Your immune system needs time to be able to “patrol” and identify threats within your body, and exercise speeds up that process. Exercise causes your body to pump more blood around your body during and immediately after. By increasing the movement of blood and lymph, which contain white blood cells, you immediately increase the movement of more immune cells from lymph nodes and the spleen into the bloodstream. It also promotes those white blood cells to move to more locations in your body more quickly making it more likely that your immune system will respond faster, giving it more time to identify and fight off viruses and bacteria.

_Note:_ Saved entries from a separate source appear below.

(** A pending span stands for the gap value, up to the next node. *)
Record between (pend : pending) (g : readSpanVal) (lo t : buffer) (ns : list skl_node) : Prop := {
  bw_ok : pend_ok pend g lo;
  bw_none : pend = None -> g = zero_value \/ exists n ns', ns = n :: ns' /\ n_key n = lo;
  bw_keyed s v : pend = Some (s, v, true) -> bytes_lt lo t /\ Forall (beyond lo) ns;
  bw_bytes : Forall is_byte lo /\ Forall is_byte t /\ Forall (fun n => Forall is_byte (n_key n)) ns;
  bw_order : bytes_le lo t /\ Forall (fun n => bytes_le lo (n_key n)) ns /\ Forall (below t) ns /\ sorted_nodes ns;
  bw_pos : pos g /\ Forall node_pos ns
}.

Lemma between_next pend g lo t n ns : between pend g lo t (n :: ns) ->
  between (next_pend (n_key n) (key_of g n) (gap_of g n)) (gap_of g n) (next_pos (n_key n) (key_of g n) (gap_of g n)) t ns.
Proof.
  intros [_ _ _ (B1 & B2 & B3) (O1 & O2 & O3 & O4) [P1 P2]]. apply Forall_cons in B3 as [Bk B3], O2 as [Ok O2], O3 as [Hkt O3], P2 as [Pn P2].
  apply StronglySorted_inv in O4 as [O4 Hbey]. destruct (node_pos_of g n Pn P1) as [Pk Pg]. destruct (next_pos_le (n_key n) (key_of g n) (gap_of g n)) as [L1 L2].
  assert (bytes_le (BytesNext (n_key n)) t) as Hnt by (by apply BytesNext_le).
  split; [apply next_pend_ok| | |split_and!; [|done|done]|split_and!; [key_order| |done|done]|done].
  - unfold next_pend. case_decide; [by left|]. by case_decide.
  - unfold next_pend, next_pos. intros s v. repeat case_decide; done.
  - unfold next_pos. repeat case_decide; [by apply BytesNext_bytes|done|by apply BytesNext_bytes].
  - rewrite Forall_forall in Hbey, B3 |- *. intros m Hm. assert (bytes_le (BytesNext (n_key n)) (n_key m)) by (apply BytesNext_le; [by apply B3|by apply Hbey]). key_order.
Qed.

Lemma next_ends acc pend g lo n : pend_ok pend g lo -> ends_by acc lo -> bytes_le lo (n_key n) -> Forall is_byte lo -> Forall is_byte (n_key n) ->
  let k := n_key n in forall kv gv, ends_by (acc ++ closed pend k ++ key_span k kv gv) (next_pos k kv gv).
Proof.
  intros Hp He Hle Blo Bk k kv gv. pose proof (closed_ends acc pend g k lo Hp He Hle Blo Bk) as Hc. destruct (next_pos_le k kv gv) as [L1 _].
  rewrite app_assoc. unfold key_span, next_pos in *. destruct (decide (kv = zero_value)); [rewrite app_nil_r; by apply (ends_by_le _ k)|].
  destruct (decide (kv = gv)); [rewrite app_nil_r; by apply (ends_by_le _ k)|]. intros l. rewrite last_snoc. intros [= <-]. split; [by apply point_wf|].
  change (span_end (mkSpan k [] kv)) with (BytesNext k). case_decide; key_order.
Qed.

Lemma serial_nodes assert_ t ns g acc pend lo : between pend g lo t ns -> ends_by acc lo ->
  exists new, serial_end assert_ t (serialize_visits assert_ (at_node acc pend) (node_calls g ns)) = Ret (mkSegment (mkTimestamp 0 0) (acc ++ new)) /\
    spans_from lo new /\ Forall (fun s => bytes_lt (sp_key s) t) new /\
    forall k, Forall is_byte k -> bytes_le lo k -> bytes_lt k t -> spans_at new k = some_value (value_at g ns k).
Proof.
  revert g acc pend lo. induction ns as [|n ns IH]; intros g acc pend lo Hb He; pose proof Hb as [Hp Hnone Hkey (B1 & B2 & B3) (O1 & O2 & O3 & O4) [P1 P2]].
  - exists (closed pend t). cbn [node_calls serialize_visits serial_end obind].
    assert (forall s v, pend = Some (s, v, true) -> s <> t) as Hst by (intros s v E; destruct (Hkey s v E); subst pend; destruct Hp as (-> & _); intros ->; key_order).
    rewrite (close_spec assert_ acc pend g t _ lo) by done.
    cbn [obind vs_val]. rewrite serialize_new_spec by apply pos_zero. rewrite decide_True by done. split; [done|]. split; [|split].
    + rewrite <- (app_nil_r (closed pend t)). by apply (spans_from_closed pend g).
    + by apply (closed_keys pend g lo).
    + intros k Bk Hk Hkt. rewrite (closed_at pend g lo t k) by done. rewrite decide_True by done. cbn. unfold some_value.
      destruct pend as [[[s v] keyed]|]; [destruct Hp as (_ & <- & Nz); by rewrite decide_False|]. destruct (Hnone eq_refl) as [->|(? & ? & ? & _)]; [by rewrite decide_True|done].
  - apply Forall_cons in B3 as [Bk B3], O2 as [Ok O2], O3 as [Hkt O3], P2 as [Pn P2]. destruct (node_pos_of g n Pn P1) as [Pk Pg].
    set (k0 := n_key n) in *. set (kv := key_of g n) in *. set (gv := gap_of g n) in *.
    destruct (IH gv (acc ++ closed pend k0 ++ key_span k0 kv gv) (next_pend k0 kv gv) (next_pos k0 kv gv)) as (new & E & Hfrom & Hkeys & Hat);
      [by apply (between_next pend g lo t n ns)|by apply (next_ends acc pend g lo n)|].
    assert (forall s v, pend = Some (s, v, true) -> s <> n_key n) as Hst.
    { intros s v Es. destruct (Hkey s v Es) as [_ Hbey]. apply Forall_cons in Hbey as [Hbey _]. unfold beyond in Hbey. subst pend. destruct Hp as (-> & _). intros E'. rewrite <- E' in Hbey. key_order. }
    exists (closed pend k0 ++ key_span k0 kv gv ++ new). split; [|split; [|split]].
    + cbn [node_calls]. fold k0 kv gv. change (?a :: ?b :: node_calls gv ns) with ([a; b] ++ node_calls gv ns). rewrite serialize_visits_app.
      pose proof (node_step assert_ acc pend g lo n Hp He Ok P1 B1 Bk Hst Pk Pg) as Hstep. cbv zeta in Hstep. fold k0 kv gv in Hstep. rewrite Hstep.
      cbn [obind]. rewrite E. by rewrite <- !app_assoc.
    + apply (spans_from_closed pend g); try done. by apply spans_from_key.
    + apply Forall_app. split; [eapply Forall_impl; [by apply (closed_keys pend g lo)|]; intros s Hs; unfold below in Hkt; fold k0 in Hkt; cbn in Hs; key_order|].
      apply Forall_app. split; [|done]. unfold key_span. repeat case_decide; by repeat constructor.
    + intros k Bkk Hk Ht. rewrite !spans_at_app, (closed_at pend g lo k0 k), (key_span_at k0 kv gv k) by done. cbn [value_at]. fold k0 kv gv.
      destruct (next_pos_le k0 kv gv) as [L1 L2]. apply StronglySorted_inv in O4 as [_ Hbey].
      destruct (decide (bytes_lt k k0)) as [Hlt|Hge].
      * rewrite (decide_False (P := k = k0)) by (intros ->; key_order). rewrite (spans_at_below (next_pos k0 kv gv)) by (done || key_order). unfold some_value.
        destruct pend as [[[s v] keyed]|]; [destruct Hp as (_ & <- & Nz); by rewrite decide_False|].
        destruct (Hnone eq_refl) as [->|(? & ? & [= <- <-] & <-)]; [by rewrite decide_True|]. fold k0 in Hk. key_order.
      * destruct (decide (k = k0)) as [->|N].
        -- rewrite (decide_True (P := n_key n = k0)) by done. destruct (decide (kv = gv)) as [Ev|Nv].
           ++ unfold next_pos in Hfrom, Hat, L1. rewrite Ev. destruct (decide (gv = zero_value)) as [Ez|Nz].
              ** rewrite (spans_at_below (BytesNext k0)) by (done || apply BytesNext_lt). unfold some_value. by rewrite decide_True.
              ** rewrite (decide_True (P := kv = gv)) in Hat by done. rewrite Hat by (done || key_order). f_equal. apply value_at_beyond. exact Hbey.
           ++ destruct (some_value kv) as [v|] eqn:Ev; [done|]. apply (spans_at_below (next_pos k0 kv gv)); [done|]. unfold next_pos. rewrite (decide_False (P := kv = gv)) by done.
              case_decide; apply BytesNext_lt.
        -- rewrite (decide_False (P := n_key n = k)) by (intros E'; apply N; by rewrite <- E'). apply Hat; [done| |done].
           assert (bytes_le (BytesNext k0) k) by (apply BytesNext_le; [done|key_order]). key_order.
Qed.

(** ** A page *)

Lemma value_at_cut g mid rest k t : Forall (fun n => bytes_le t (n_key n)) rest -> bytes_lt k t -> value_at g (mid ++ rest) k = value_at g mid k.
Proof.
  intros Hr Hk. revert g. induction mid as [|n mid IH]; intros g; cbn.
  - apply value_at_beyond. eapply Forall_impl; [exact Hr|]. unfold beyond. intros n Hn. cbn in Hn. key_order.
  - by rewrite IH.
Qed.

Section page.
Context {L : Type} `{ArenasklLaws L}.
Implicit Types p : sklPage L.

Definition byte_keys p : Prop := Forall (fun n => Forall is_byte (n_key n)) (nodes p).

Lemma byte_keys_eqv p p' : eqv zero_value (nodes p) (nodes p') -> byte_keys p -> byte_keys p'.
Proof.
  unfold byte_keys. intros E%eqv_keys Hb. rewrite Forall_forall in Hb. apply Forall_forall. intros n Hn.
  apply (list_elem_of_fmap_2 n_key) in Hn. rewrite <- E in Hn. apply list_elem_of_fmap in Hn as (m & -> & Hm). by apply Hb.
Qed.

Lemma page_serialize_spec assert_ f t p : page_ok p -> byte_keys p -> Forall is_byte f -> Forall is_byte t -> bytes_lt f t ->
  exists p' spans, page_serialize assert_ (Some f) (Some t) p = (p', Ret (mkSegment (mkTimestamp 0 0) spans)) /\
    page_ok p' /\ page_le p p' /\ eqv zero_value (nodes p) (nodes p') /\ (Forall (fun n => n_init n = true) (nodes p) -> p' = p) /\ spans_from f spans /\ Forall (fun s => bytes_lt (sp_key s) t) spans /\
    forall k, Forall is_byte k -> bytes_le f k -> bytes_lt k t -> spans_at spans k = some_value (page_value p k).
Proof.
  intros Hok Hbk Bf Bt Hft. unfold page_serialize. destruct (visitRange _ _ _ p) as [p' calls] eqn:Ev. cbn [default].
  assert (visit_bounds (Some f) (Some t) (mkRangeOptions false true) = Some (f, Some t, mkRangeOptions false true)) as Eb.
  { unfold visit_bounds. pose proof (bytes_Compare_spec f t) as (C1 & _ & _). apply C1 in Hft. destruct (_ >? 0) eqn:E1; [exfalso; bool_to_prop; lia|].
    destruct (_ =? 0) eqn:E2; [exfalso; bool_to_prop; lia|done]. }
  pose proof (po_sorted _ Hok) as Hs. pose proof (po_nodes _ Hok) as Ho. unfold byte_keys in Hbk.
  destruct (cut_nodes f (nodes p) Hs) as (lo & hi & En & Hlo & Hhi). destruct (visitRange_spec _ _ _ _ _ _ _ _ _ _ _ Hok Eb Ev En Hlo Hhi) as (G1 & G2 & G3 & -> & G5).
  rewrite En in Hs, Ho, Hbk. apply Forall_app in Ho as [Ho1 Ho2], Hbk as [_ Hb2]. apply sorted_app_r in Hs. destruct (cut_nodes t hi Hs) as (mid & rest & -> & Hm & Hr).
  set (G := gap_after zero_value lo). assert (pos G) as PG by apply (within_gap p _ lo Ho1 (within_zero p Hok)).
  apply Forall_app in Ho2 as [Ho2 _], Hb2 as [Hb2 _]. assert (Forall (fun n => bytes_le f (n_key n)) mid) as Hfm by (by apply Forall_app in Hhi as [? _]).
  assert (Forall node_pos mid) as Pm by (eapply Forall_impl; [exact Ho2|]; intros n [[[? _] _] [[? _] _] _]; done).
  assert (sorted_nodes mid) as Hsm by (clear -Hs; induction mid as [|n mid IH]; [constructor|]; apply StronglySorted_inv in Hs as [H1 H2]; constructor; [by apply IH|by apply Forall_app in H2 as [? _]]).
  assert (forall pend, (pend = None -> G = zero_value \/ exists n ns', mid = n :: ns' /\ n_key n = f) -> pend_ok pend G f -> (forall s v, pend = Some (s, v, true) -> Forall (beyond f) mid) ->
    exists p1 spans, (p', serial_end assert_ t (serialize_visits assert_ (at_node [] pend) (node_calls G mid))) = (p1, Ret (mkSegment (mkTimestamp 0 0) spans)) /\
    page_ok p1 /\ page_le p p1 /\ eqv zero_value (nodes p) (nodes p1) /\ (Forall (fun n => n_init n = true) (nodes p) -> p1 = p) /\ spans_from f spans /\ Forall (fun s => bytes_lt (sp_key s) t) spans /\
    forall k, Forall is_byte k -> bytes_le f k -> bytes_lt k t -> spans_at spans k = some_value (page_value p k)) as Hmain.
  { intros pend Hnone Hpend Hkeyed. destruct (serial_nodes assert_ t mid G [] pend f) as (new & E & Hfrom & Hkeys & Hat); [|by intros l|].
    - split; try done; [|split_and!; try done; key_order]. intros s v Es. split; [done|]. by apply (Hkeyed s v).
    - exists p', new. rewrite E. split_and!; try done. intros k Bk H1 H2. rewrite Hat by done. f_equal. unfold page_value. rewrite En.
      rewrite value_at_app by (eapply Forall_impl; [exact Hlo|]; unfold below; intros n Hn; key_order). symmetry. by apply (value_at_cut _ _ _ _ t). }
  unfold visit_calls. fold G. destruct (decide _) as [E|N].
  - rewrite scan_node_calls by done. apply (Hmain None); [intros _; right| done|done]. destruct mid as [|n mid]; [|cbn in E; injection E as E; by exists n, mid].
    exfalso. destruct rest as [|n rest]; [done|]. cbn in E. injection E as E. apply Forall_cons in Hr as [Hr _]. rewrite E in Hr. key_order.
  - change (mkRangeOptions false true <| excludeFrom := false |>) with (mkRangeOptions false true). rewrite scan_node_calls by done.
    cbn [serialize_visits]. change (mkSerializer (mkSegment (mkTimestamp 0 0) []) empty_ReadSpan no_options) with (at_node [] None). rewrite visit_none. cbn [obind vs_key vs_val vs_opt].
    rewrite serialize_new_spec by done. case_decide as Ez; [apply (Hmain None); [intros _; by left|done|done]|]. cbn [negb hasKeyGap no_hasKey].
    apply (Hmain (Some (f, G, true))); [done|done|]. intros s v _. assert (Forall (beyond f) (mid ++ rest)) as Hbey by (by apply head_beyond). by apply Forall_app in Hbey as [? _].
Qed.

End page.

Not only does exercise get the immune cells moving throughout the body during activity, but it also promotes a lasting presence of these immune cells for up to three hours after exercise is completed. This provides even more extra time for the immune cells to identify unwanted intruders and keep you from getting sick. Therefore, regular exercise throughout the week (even if you haven’t exercised for long enough to drastically increase heart or lung health quite yet) keeps your immune system moving more efficiently.
It’s also important to note that stress can negatively affect your immune system, and exercise can help alleviate stress. We know that stress can manifest in physical ways- decreasing quality of sleep, promoting bad eating habits, and generally making our body work harder (flight or fight response, anyone?), which are all things that can damage your immune system.. Decreasing the amount of stress you are under means less negative effects from stress on your immune system!
Exercise also helps negate the effects on your immune system that come with aging. As we age, our immune system naturally gets worse. Studies show that adults that exercise drastically slow down the effects of aging on your immune system. Not only that, but exercise has a bigger impact on the immune system health of older adults. Studies also show that exercise has a particularly dramatic influence on the immune system of those with cancer, obesity, inflammatory illness, and diabetes!
The bottom line: exercise decreases your chances of getting sick, both in the long and short term! And you don’t have to perform vigorous exercise. Anything that gets your body moving and your blood pumping is helpful, even if you just go for a walk!